WHO: Airborne spread possible, but unlikely to be major source of COVID-19 transmission

A colorized scanning electron micrograph of a cell (green) heavily infected with particles (orange) from the virus that causes COVID-19, isolated from a patient sample.
A colorized scanning electron micrograph of a cell (green) heavily infected with particles (orange) from the virus that causes COVID-19, isolated from a patient sample.
NIAID

The World Health Organization has issued a new scientific brief that summarizes what's known about the different ways the coronavirus can transmit.

The 10-page brief, posted Thursday, considers all the ways researchers think the coronavirus may be able to spread: through close contact with droplets expelled when an infected person coughs, sneezes, speaks or breathes; through the expulsion of small microdroplets that have the potential to spread over greater distances; and through contaminated surfaces.

The report also looks at the possibilities for the virus to be transmitted from mother to child, from animals to humans and through contact with urine, feces and blood.

Weighing the evidence, WHO maintains that the virus is mostly spread through close contact with infected people but calls for more research into the matter of transmission by aerosolized particles.

The WHO brief follows the publication Monday of an open letter from 239 scientists asking the agency to reconsider its position on aerosol transmission, The term refers to microscopic viral particles that can linger in the air and infect people who inhale clouds of those aerosolized particles.

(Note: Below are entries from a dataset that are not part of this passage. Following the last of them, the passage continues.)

(* ===== verification/BridgeSafety.v ===== *)
(** * The bridge under every interleaving

    Rely-guarantee proof, over [Conc.safe], that the routines of [Bridge] and
    the network task of [Request] keep one invariant when any number of
    executor workers, API calls ([resume], [cancel], [close], a timeout) and
    the one network task run concurrently. *)

From S2P Require Import Prelude Conc Abi Bridge Retry Request.

Open Scope prog_scope.

(** ** Observations *)

(** The events a sequence of callback invocations shows, and how many of the
    invocations are [OnDone]. *)
Definition events (l : list Call) : list Event :=
  omap (λ c, match c with OnEvent e => Some e | OnDone _ => None end) l.

Definition dones (l : list Call) : nat :=
  length (omap (λ c, match c with OnEvent _ => None | OnDone e => Some e end) l).

(** With no [on_chunk] callback the chunks are dropped after the queue. *)
Definition visible (on_chunk : bool) (l : list Event) : list Event :=
  if on_chunk then l
  else omap (λ e, match e with Headers _ _ _ => Some e | Chunk _ => None end) l.

(** An [OnDone] that reports an error is the last invocation. *)
Definition error_last (l : list Call) : Prop :=
  ∀ a t b, l = a ++ OnDone (Some t) :: b → b = [].

Lemma events_app l k : events (l ++ k) = events l ++ events k.
Proof. apply omap_app. Qed.

Lemma dones_app l k : dones (l ++ k) = (dones l + dones k)%nat.
Proof. unfold dones. by rewrite omap_app, length_app. Qed.

Lemma visible_app h l k : visible h (l ++ k) = visible h l ++ visible h k.
Proof. destruct h; [done|]. apply omap_app. Qed.

Lemma error_last_snoc l c :
  error_last l → (∀ t, OnDone (Some t) ∉ l) → error_last (l ++ [c]).
Proof.
  intros Hl Hn a t b E. destruct b as [|x b _] using rev_ind; [done|exfalso].
  rewrite app_comm_cons, app_assoc in E. apply app_inj_tail in E as [E _].
  apply (Hn t). rewrite E. set_solver.
Qed.

Lemma dones_0_no_done l : dones l = 0%nat → ∀ e, OnDone e ∉ l.
Proof.
  intros H e [l1 [l2 ->]]%list_elem_of_split. rewrite dones_app in H.
  unfold dones in H; simpl in H. lia.
Qed.

(** ** Invariant and interference *)

Section safety.
Variable cap : nat.

Record inv (s : bridge) : Prop := Inv {
  inv_running : running s = bool_decide (is_Some (owner s));
  inv_state : state s = RUNNING ∧ claimant s = None ∨
    (state s = TERMINAL_DRAIN ∨ state s = TERMINAL_DISCARD) ∧ is_Some (claimant s);
  inv_term_set : term_set s = true → is_Some (claimant s);
  inv_terminal : ∀ t, terminal s = Some t →
    term_set s = true ∧ dones (calls s) = 0%nat ∧
    (kind t ≠ HYPER4K_ERR_NONE → state s = TERMINAL_DISCARD);
  inv_dones : (dones (calls s) ≤ 1)%nat;
  inv_dones_set : dones (calls s) ≠ 0%nat → term_set s = true;
  inv_error : ∀ t, OnDone (Some t) ∈ calls s → state s = TERMINAL_DISCARD;
  inv_error_last : error_last (calls s);
  inv_counter : 0 ≤ counter s ≤ 1;
  inv_counter_1 : dones (calls s) = 0%nat → counter s = 1;
  inv_sent : sent s = popped s ++ queue s;
  inv_prefix : events (calls s) `prefix_of` visible (has_on_chunk s) (popped s);
  inv_idle : owner s = None → worker_owes s = 0%nat ∧
    (state s ≠ TERMINAL_DISCARD → events (calls s) = visible (has_on_chunk s) (popped s));
  inv_committed : sent s ≠ [] → committed s = true;
  inv_space : (space s + length (queue s) + producer_holds s + worker_owes s =
               cap + bumped s)%nat;
  inv_bumped : bumped s = 0%nat ∨ bumped s = 1%nat ∧ is_Some (claimant s);
}.

(** What thread [t] relies on of an action of another thread. *)
Record rely (t : nat) (s s' : bridge) : Prop := Rely {
  rely_owner : owner s = Some t →
    owner s' = Some t ∧ calls s' = calls s ∧ popped s' = popped s ∧
    worker_owes s' = worker_owes s ∧ counter s' = counter s;
  rely_claimant : claimant s = Some t →
    term_set s' = term_set s ∧ bumped s' = bumped s;
  rely_state : is_Some (claimant s) → claimant s' = claimant s ∧ state s' = state s;
  rely_term : term_set s = true → term_set s' = true ∧ (terminal s = None → terminal s' = None);
  rely_commit : committed s = true → committed s' = true;
  rely_producer : t = 0%nat → producer_holds s' = producer_holds s;
  rely_on_chunk : has_on_chunk s' = has_on_chunk s;
}.

#[local] Abbreviation safe := (Conc.safe inv rely) (only parsing).
#[local] Abbreviation stable := (Conc.stable inv rely) (only parsing).

Lemma rely_refl t s : rely t s s.
Proof. constructor; naive_solver. Qed.

(** *** Actions that touch none of the fields the invariant mentions *)

Definition core (s : bridge) : bridge :=
  Bridge (state s) (committed s) false false false None None (has_on_chunk s) (queue s)
    (space s) (terminal s) false false (running s) false false false false (counter s) 0 ∅ []
    (calls s) (sent s) (popped s) (owner s) (claimant s) (term_set s) (producer_holds s)
    (worker_owes s) (bumped s) [].

Lemma inv_core s s' : core s' = core s → inv s → inv s'.
Proof.
  intros E H. assert (inv (core s)) as Hc by (destruct H; by constructor).
  rewrite <- E in Hc. destruct Hc; by constructor.
Qed.

Lemma rely_core t s s' : core s' = core s → rely t s s'.
Proof.
  intros E. assert (rely t (core s) (core s')) as H by (rewrite E; apply rely_refl).
  destruct H; by constructor.
Qed.

(** An assertion that only looks at those fields. *)
Definition on_core (P : bridge → Prop) : Prop := ∀ s s', core s' = core s → P s → P s'.

#[local] Abbreviation silent := (keeps core) (only parsing).

Lemma safe_silent {A} t (p : prog bridge A) P :
  on_core P → stable t P → silent p → safe t p P (λ _, P).
Proof.
  intros Hc Hs. induction p as [a|T f k IH]; simpl; intros Hp; (split; [done|]); [done|].
  destruct Hp as [Hf Hk]. intros s s' r Is Ps E. specialize (Hf t s s' r E).
  split; [by eapply inv_core|]. split; [intros ? _; by apply rely_core|].
  exists P. split; [by eapply Hc|by apply IH].
Qed.

Lemma safe_silent_bind {A B} t (p : prog bridge A) (g : A → prog bridge B) P Q :
  on_core P → stable t P → silent p → (∀ a, safe t (g a) P Q) → safe t (pbind p g) P Q.
Proof. intros. eapply safe_bind; [by apply safe_silent|done]. Qed.

(** *** Assertions along the routines *)

(** Thread [t] holds [running] and has no event in hand. *)
Definition Own (t : nat) (s : bridge) : Prop :=
  owner s = Some t ∧ worker_owes s = 0%nat ∧
  (state s ≠ TERMINAL_DISCARD → events (calls s) = visible (has_on_chunk s) (popped s)).

(** It has popped [e]; [owes] permits are still to be returned. *)
Definition InHand (t owes : nat) (e : Event) (s : bridge) : Prop :=
  owner s = Some t ∧ worker_owes s = owes ∧
  (state s ≠ TERMINAL_DISCARD →
   events (calls s) ++ visible (has_on_chunk s) [e] = visible (has_on_chunk s) (popped s)).

(** It has seen that the request is not being discarded. *)
Definition ToDeliver (t : nat) (e : Event) (s : bridge) : Prop :=
  owner s = Some t ∧ worker_owes s = 0%nat ∧
  events (calls s) ++ visible (has_on_chunk s) [e] = visible (has_on_chunk s) (popped s) ∧
  ∀ x, OnDone (Some x) ∉ calls s.

(** It has taken the terminal [x] and is about to deliver it. *)
Definition Finishing (t : nat) (x : Terminal) (s : bridge) : Prop :=
  Own t s ∧ terminal s = None ∧ term_set s = true ∧ dones (calls s) = 0%nat ∧
  (kind x ≠ HYPER4K_ERR_NONE → state s = TERMINAL_DISCARD).

Definition Delivered (t : nat) (s : bridge) : Prop :=
  Own t s ∧ dones (calls s) = 1%nat ∧ counter s = 1.

(** Thread [t] won the claim and has not stored the terminal yet. *)
Definition Claimed (t : nat) (discard : bool) (s : bridge) : Prop :=
  claimant s = Some t ∧ term_set s = false ∧ bumped s = 0%nat ∧
  state s = (if discard then TERMINAL_DISCARD else TERMINAL_DRAIN).

Definition Stored (t : nat) (s : bridge) : Prop :=
  claimant s = Some t ∧ term_set s = true ∧ bumped s = 0%nat.

(** The network task (thread 0) holds [n] permits. *)
Definition Producer (t n : nat) (s : bridge) : Prop := t = 0%nat ∧ producer_holds s = n.

(** *** Stability *)

Lemma rely_discard t s s' :
  inv s → rely t s s' → state s = TERMINAL_DISCARD → state s' = TERMINAL_DISCARD.
Proof.
  intros Hi Hr Hd. destruct (inv_state _ Hi) as [[E _]|[_ Hcl]]; [by rewrite E in Hd|].
  by rewrite (proj2 (rely_state _ _ _ Hr Hcl)).
Qed.

(** Facts thread [t] keeps while it owns the slot. *)
Ltac use_rely Hr :=
  repeat match goal with
  | Ho : owner ?s = Some ?t |- _ =>
      match goal with
      | _ : owner ?s' = Some t, _ : calls ?s' = calls s |- _ => fail 1
      | _ => destruct (rely_owner _ _ _ Hr Ho) as (?&?&?&?&?)
      end
  | Ho : claimant ?s = Some ?t |- _ =>
      match goal with
      | _ : bumped ?s' = bumped s |- _ => fail 1
      | _ => destruct (rely_claimant _ _ _ Hr Ho) as (?&?);
             destruct (rely_state _ _ _ Hr (ex_intro _ t Ho)) as (?&?)
      end
  end; pose proof (rely_on_chunk _ _ _ Hr).

(** Rewrite a goal about [s'] into one about [s] with the equations at hand. *)
Ltac back s' := repeat match goal with H : ?f s' = _ |- context [?f s'] => rewrite H end.

Lemma Own_stable t : stable t (Own t).
Proof.
  intros s s' Hi Hi' Hr (Ho & Hw & He). use_rely Hr. split_and!; [done|congruence|].
  intros Hs. back s'. apply He. intros Hd. by apply Hs, (rely_discard t s).
Qed.

Lemma InHand_stable t n e : stable t (InHand t n e).
Proof.
  intros s s' Hi Hi' Hr (Ho & Hw & He). use_rely Hr. split_and!; [done|congruence|].
  intros Hs. back s'. apply He. intros Hd. by apply Hs, (rely_discard t s).
Qed.

Lemma ToDeliver_stable t e : stable t (ToDeliver t e).
Proof.
  intros s s' Hi Hi' Hr (Ho & Hw & He & Hn). use_rely Hr. unfold ToDeliver. by back s'.
Qed.

Lemma Finishing_stable t x : stable t (Finishing t x).
Proof.
  intros s s' Hi Hi' Hr (HO & Ht & Hts & Hd & Hk).
  pose proof (Own_stable t s s' Hi Hi' Hr HO) as HO'.
  destruct HO as (Ho & _). use_rely Hr. destruct (rely_term _ _ _ Hr Hts) as [? Hn].
  split_and!; [done|by apply Hn|done|congruence|].
  intros. by eapply rely_discard, Hk.
Qed.

Lemma Delivered_stable t : stable t (Delivered t).
Proof.
  intros s s' Hi Hi' Hr (HO & Hd & Hc).
  pose proof (Own_stable t s s' Hi Hi' Hr HO) as HO'.
  destruct HO as (Ho & _). use_rely Hr. split_and!; congruence.
Qed.

Lemma Claimed_stable t d : stable t (Claimed t d).
Proof. intros s s' Hi Hi' Hr (?&?&?&?). use_rely Hr. split_and!; congruence. Qed.

Lemma Stored_stable t : stable t (Stored t).
Proof. intros s s' Hi Hi' Hr (?&?&?). use_rely Hr. split_and!; congruence. Qed.

Lemma Producer_stable t n : stable t (Producer t n).
Proof.
  intros s s' Hi Hi' Hr [-> ?]. split; [done|].
  by rewrite (rely_producer _ _ _ Hr eq_refl).
Qed.

Lemma stable_and t (P Q : bridge → Prop) :
  stable t P → stable t Q → stable t (λ s, P s ∧ Q s).
Proof. intros HP HQ s s' ??? []. split; [by apply (HP s s')|by apply (HQ s s')]. Qed.

#[local] Create HintDb bridge.
#[local] Hint Resolve Own_stable InHand_stable ToDeliver_stable Finishing_stable
  Delivered_stable Claimed_stable Stored_stable Producer_stable stable_and
  stable_True : bridge.

(** *** Silent routines *)

#[local] Hint Resolve keeps_load : bridge.
#[local] Hint Extern 1 (silent (modify _)) => apply keeps_modify; reflexivity : bridge.
#[local] Hint Extern 1 (silent (fetch _)) => apply keeps_fetch; reflexivity : bridge.
#[local] Hint Extern 1 (silent (set_in_callback _)) => apply keeps_modify; reflexivity : bridge.
#[local] Hint Extern 1 (silent clear_permit) => apply keeps_modify; reflexivity : bridge.
#[local] Hint Extern 1 (silent ex_schedule) => apply keeps_modify; reflexivity : bridge.
#[local] Hint Extern 1 (silent is_terminal) => apply keeps_load : bridge.
#[local] Hint Extern 2 (silent (Ret _)) => exact Logic.I : bridge.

"There is some evidence emerging, but it is not definitive," said Dr. Benedetta Allegranzi, WHO's technical lead for infection prevention and control, at a press conference Tuesday. "The possibility of airborne transmission in public settings, especially in very specific conditions — crowded, closed, poorly ventilated settings — cannot be ruled out."

WHO's scientific brief references "some outbreak reports related to indoor crowded spaces [which] have suggested the possibility of aerosol transmission, combined with droplet transmission, for example, during choir practice, in restaurants or in fitness classes," but says that transmission in these cases could also be explained by close contact with respiratory droplets and touching contaminated surfaces.

WHO recommends taking specific precautions against aerosols only in hospital settings during specific procedures such as inserting a breathing tube into a patient. That's been WHO's position since its first guidance documents on infection prevention and control of the novel coronavirus, issued Jan. 10.

But Thursday's brief does emphasize additional WHO guidance, including the wearing of fabric of masks when physical distancing is difficult and avoiding crowded, enclosed spaces with poor ventilation.

Dr. Donald Milton, an aerobiologist at the University of Maryland and a lead author on the open letter pushing for more attention to aerosol transmission, says he still believes that aerosols could be responsible for superspreading events such as a choir practice in Washington state. He says he has "mixed feelings" about the latest WHO brief: "I'm glad to see they've moved a little bit. I'm disappointed they didn't move further."